Joan Didion, Eve Babitz, and the Cultural Fascination That Won’t Fade

By Debra Murray

Joan Didion has been an everlasting literary figure, a style icon, and despite her several fiction and nonfiction books — an enigma. 

The writer passed in 2021 but has continued to reach generations due to her keen observations on American culture and is an icon for literary “it girls” on TikTok. If you’ve been on literary fiction or nonfiction BookTok, you know Joan Didion, girls throw their copy of Sloughing Towards Bethlehem in their Literary Hub tote bag.

In November, Didion & Babitz by Lili Anolik was released. The nonfiction book was written by the same author who wrote Eve’s Hollywood and developed a close relationship with Babitz before her death. Didion & Babitz explores the relationship between two literary figures and at one time, mentor and mentee. 

I bought the book the day of its release because it was one of my most anticipated reads of 2024 and slowly chipped away at reading it. The book says Joan Didion will be “revealed at last,” but I felt that I was understanding more of how Babitz felt about Didion, not vice versa. Throughout the book, it was clear that the author’s close relationship with Babitz and intense loyalty to the author were evident. 

Didion & Babitz felt a tad gossip-y, and measured these two literary icons against each other rather than sharing what makes their writing special. To me, what makes each of them special is Didion’s observations of American culture and evading being noticed as she’s observing and Babitz is able to be an active participant in California culture in the 1960’s and 70’s. Both literary icons have been a consistent inspiration for me since I discovered them. Didion’s The White Album, and Babitz’s Eve’s Hollywood entranced me. They are essentially two sides of the same coin, and sometimes even telling the same story.

I did enjoy learning some about their dynamic, but ultimately, the book was so focused on Eve’s perception of Didion and their silently catty falling out and jealousy of one another. Even in death, they managed to compete. Babitz died on December 17, 2021, and less than a week later, Didion died on December 23, 2021. 

Another part of Didion & Babitz that stuck out to me is the focus on Didion’s marriage and her previous romance with Noel Parmentel Jr. who eventually set her up with John. To me, there was an unnecessary focus and speculation about her marriage that Didion herself didn’t want to share. Alknoni writes about John’s temper and how other authors such as Jackie Collins, author of “Valley of the Dolls”, believed that Didion was scared of her husband.

However, Didion & Babitz is not the last time that we’ll be able to explore Didion’s personal life.

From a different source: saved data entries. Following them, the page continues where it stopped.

Lemma emit_ok s h now prio text len : log_ok s h -> Z.of_nat (S (length h)) < UINT64_MOD ->
  0 < len <= Z.of_nat (length text) -> 0 <= now < UINT64_MOD -> 0 <= prio < UINT32_MOD -> Forall (fun c => 0 <= c < 256) text ->
  ends (syslog_emit now prio text len) s (fun _ s' => log_ok s' (h ++ [Entry now prio (taken text len)]) /\
    notified s' = S (notified s) /\ clear_sequence s' = clear_sequence s /\ stream_cursor s' = stream_cursor s /\ files s' = files s).
Proof.
  intros Hok Hmax Hlen Hnow Hprio Hbytes. destruct Hok as [O1 O2 O3 O4 O5 O6 O7 O8 O9 O10 O11 O12]. unfold ends, syslog_emit. rewrite O1, (proj2 (Z.eqb_neq len 0)) by lia. cbn [negb orb].
  replace (if LOG_TEXT <=? len then LOG_TEXT - 1 else len) with (Z.min len (LOG_TEXT - 1)) by (destruct (Z.leb_spec LOG_TEXT len); unfold LOG_TEXT in *; lia).
  destruct (lookup_lt_is_Some_2 text (Z.to_nat (Z.min len (LOG_TEXT - 1) - 1))) as [c Ec]; [unfold LOG_TEXT; lia|]. rewrite Ec. cbn [mbind option_bind].
  pose proof (taken_spec text len c Hlen Ec) as Et. set (n := if c =? 10 then _ else _) in *.
  assert (Hn : 0 <= n < LOG_TEXT /\ n <= Z.of_nat (length text)) by (unfold n, LOG_TEXT; destruct (c =? 10); lia).
  set (q := next_sequence s) in *. pose proof (Z.mod_pos_bound q LOG_RECORDS ltac:(done)) as Hq.
  destruct (lookup_lt_is_Some_2 (records s) (Z.to_nat (q mod LOG_RECORDS))) as [old Eold]; [unfold LOG_RECORDS in *; lia|]. rewrite Eold. cbn [mbind option_bind].
  pose proof (proj1 (Forall_lookup _ _) O7 _ _ Eold) as Hold. cbn beta in Hold. rewrite <- Et. set (e := Entry now prio (taken text len)).
  assert (Hte : length (taken text len) = Z.to_nat n) by (rewrite Et, length_take; lia).
  assert (He : entry_ok e) by (split; cbn; [done | done | rewrite Hte; lia | rewrite Et; apply Forall_take; done]).
  set (r := LogRecord _ _ _ _ _). assert (Hr : matches r q e).
  { split; try done; cbn; [rewrite Hte; lia|]. unfold splice. rewrite take_0, app_nil_l. apply take_app_length. }
  assert (Hnext : u64 (q + 1) = Z.of_nat (length h) + 1) by (unfold u64; rewrite Z.mod_small; lia).
  set (first := if LOG_RECORDS <? _ then _ else _). assert (Hfirst : first = Z.max 0 (Z.of_nat (length h) + 1 - LOG_RECORDS)).
  { unfold first. rewrite Hnext, O4. unfold u64. rewrite Z.mod_small by (unfold LOG_RECORDS; lia). destruct (Z.ltb_spec LOG_RECORDS (Z.of_nat (length h) + 1 - Z.max 0 (Z.of_nat (length h) - LOG_RECORDS))); [|lia].
    rewrite Z.mod_small by (unfold LOG_RECORDS in *; lia). lia. }
  clearbody first. eexists tt, _. split; [reflexivity|]. split; [|done]. split; cbn [set_ring records first_sequence next_sequence clear_sequence stream_cursor log_format_buffer initialized files]; try done.
  - rewrite Hnext, length_app. cbn [length]. lia.
  - rewrite length_app. cbn [length]. lia.
  - rewrite Hfirst, length_app. cbn [length]. lia.
  - rewrite length_app. cbn [length]. lia.
  - rewrite length_insert. done.
  - apply Forall_insert; [done|]. cbn. rewrite splice_length; [done | rewrite Hte; cbn; lia].
  - apply Forall_app. split; [done | constructor; [done | constructor]].
  - intros k g Hk Eg. destruct (decide (Z.to_nat k < length h)%nat) as [Hlt | Hge].
    + rewrite lookup_app_l in Eg by done. destruct (O10 k g ltac:(lia) Eg) as (x & Ex & Hx). exists x. split; [|done].
      assert (Hap : k mod LOG_RECORDS <> q mod LOG_RECORDS) by (apply ring_apart; unfold LOG_RECORDS in *; lia).
      pose proof (Z.mod_pos_bound k LOG_RECORDS ltac:(done)). rewrite list_lookup_insert_ne by lia. done.
    + apply lookup_app_Some in Eg as [Eg | [_ Eg]]; [apply lookup_lt_Some in Eg; lia|]. apply list_lookup_singleton_Some in Eg as [Hz <-].
      replace k with q by lia. exists r. rewrite list_lookup_insert_eq by (apply lookup_lt_Some in Eold; done). done.
  - destruct O11 as (S1 & S2 & S3). split; [unfold cursor_in in *; cbn; rewrite length_app; lia|]. split; [done|]. cbn. intros Hc. specialize (S3 ltac:(lia)).
    destruct (decide (Z.to_nat (at_sequence (stream_cursor s)) < length h)%nat) as [Hlt | Hge]; [rewrite lookup_app_l by done; done|].
    rewrite (lookup_ge_None_2 h) in S3 by lia. rewrite lookup_app_r by lia. destruct S1 as [_ S1]. replace (_ - _)%nat with 0%nat by lia. cbn. rewrite S3.
    pose proof (line_length false (at_sequence (stream_cursor s)) e ltac:(lia) He). lia.
  - intros fp f Ef. destruct (O12 fp f Ef) as [H1 H2]. split; [|done]. unfold cursor_in in *. rewrite length_app. lia.
Qed.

Two other books being published this year focus on Didion’s connection to the film industry and a collection based on Didion’s writings found in a filing cabinet inside her New York City apartment after she passed.

In March, Alissia Wilkinson, a film critic, released a book titled We Tell Ourselves Stories: Joan Didion and the American Dream Machine, exploring Didion’s connection to the film industry, starting with Didion’s childhood love of John Wayne. Didion and her husband worked as screenwriters while living in California in between their other writings.

Most recently, it was announced that her private diary and therapy notes in Notes to John are set to be published in April. Didion’s writing has returned after three years after her death. The book is described to explore Didion’s relationship with motherhood, marriage, and alcoholism.  

How has Joan Didion's writing and personal life continued to enamore us?

“Everything we revere about Joan Didion is instantly apparent in these pages — the precision, the fierce intelligence, the piercing insights, the withering interrogation of her motives. Yet this is also Joan Didion as we have never seen her before — open, vulnerable, wrestling with raw emotion,” Jordan Pavlin — Knopf executive vice president, publisher, and editor-in-chief — said in a press release. “Notes to John is an extraordinarily intimate record of a painful and courageous journey in the life of one of the greatest writers of our time.”

The other question raised as a result of the news of Notes to John being published is: is it ethical? Since Didion left no instructions on whether or not she intended the writing to be published, it is legal to publish it. She was always intentional in what she chose to bare, like in her 1969 column for Life, when she wrote that she and John were in Hawaii “in lieu of filing for divorce.” Still, who would want their writings containing complications in family relationships and struggles with alcohol and anxiety to be published to the world?

One anonymous friend of Didion’s told The Observer: “I have no doubt that this document will further our collective astonishment at Joan’s work, but I also cannot think of anything more private than notes kept about one’s psychiatry sessions. It’s not my place to say what Joan would have wanted, but as someone who loved her very much, the publication of these pages makes me terrifically sad.”

It is my personal belief that if Didion intended for these pages to be published, she would have provided instructions herself rather than leaving the decision up to others. However, I would be lying to say I won’t be curious once the book is on sale.

 “Joan was nothing if not meticulous and intentional with the details she decided to share – and not share – in The Year of Magical Thinking and Blue Nights. Anything beyond that seems to me a tremendous betrayal of her privacy by the people she trusted the most.”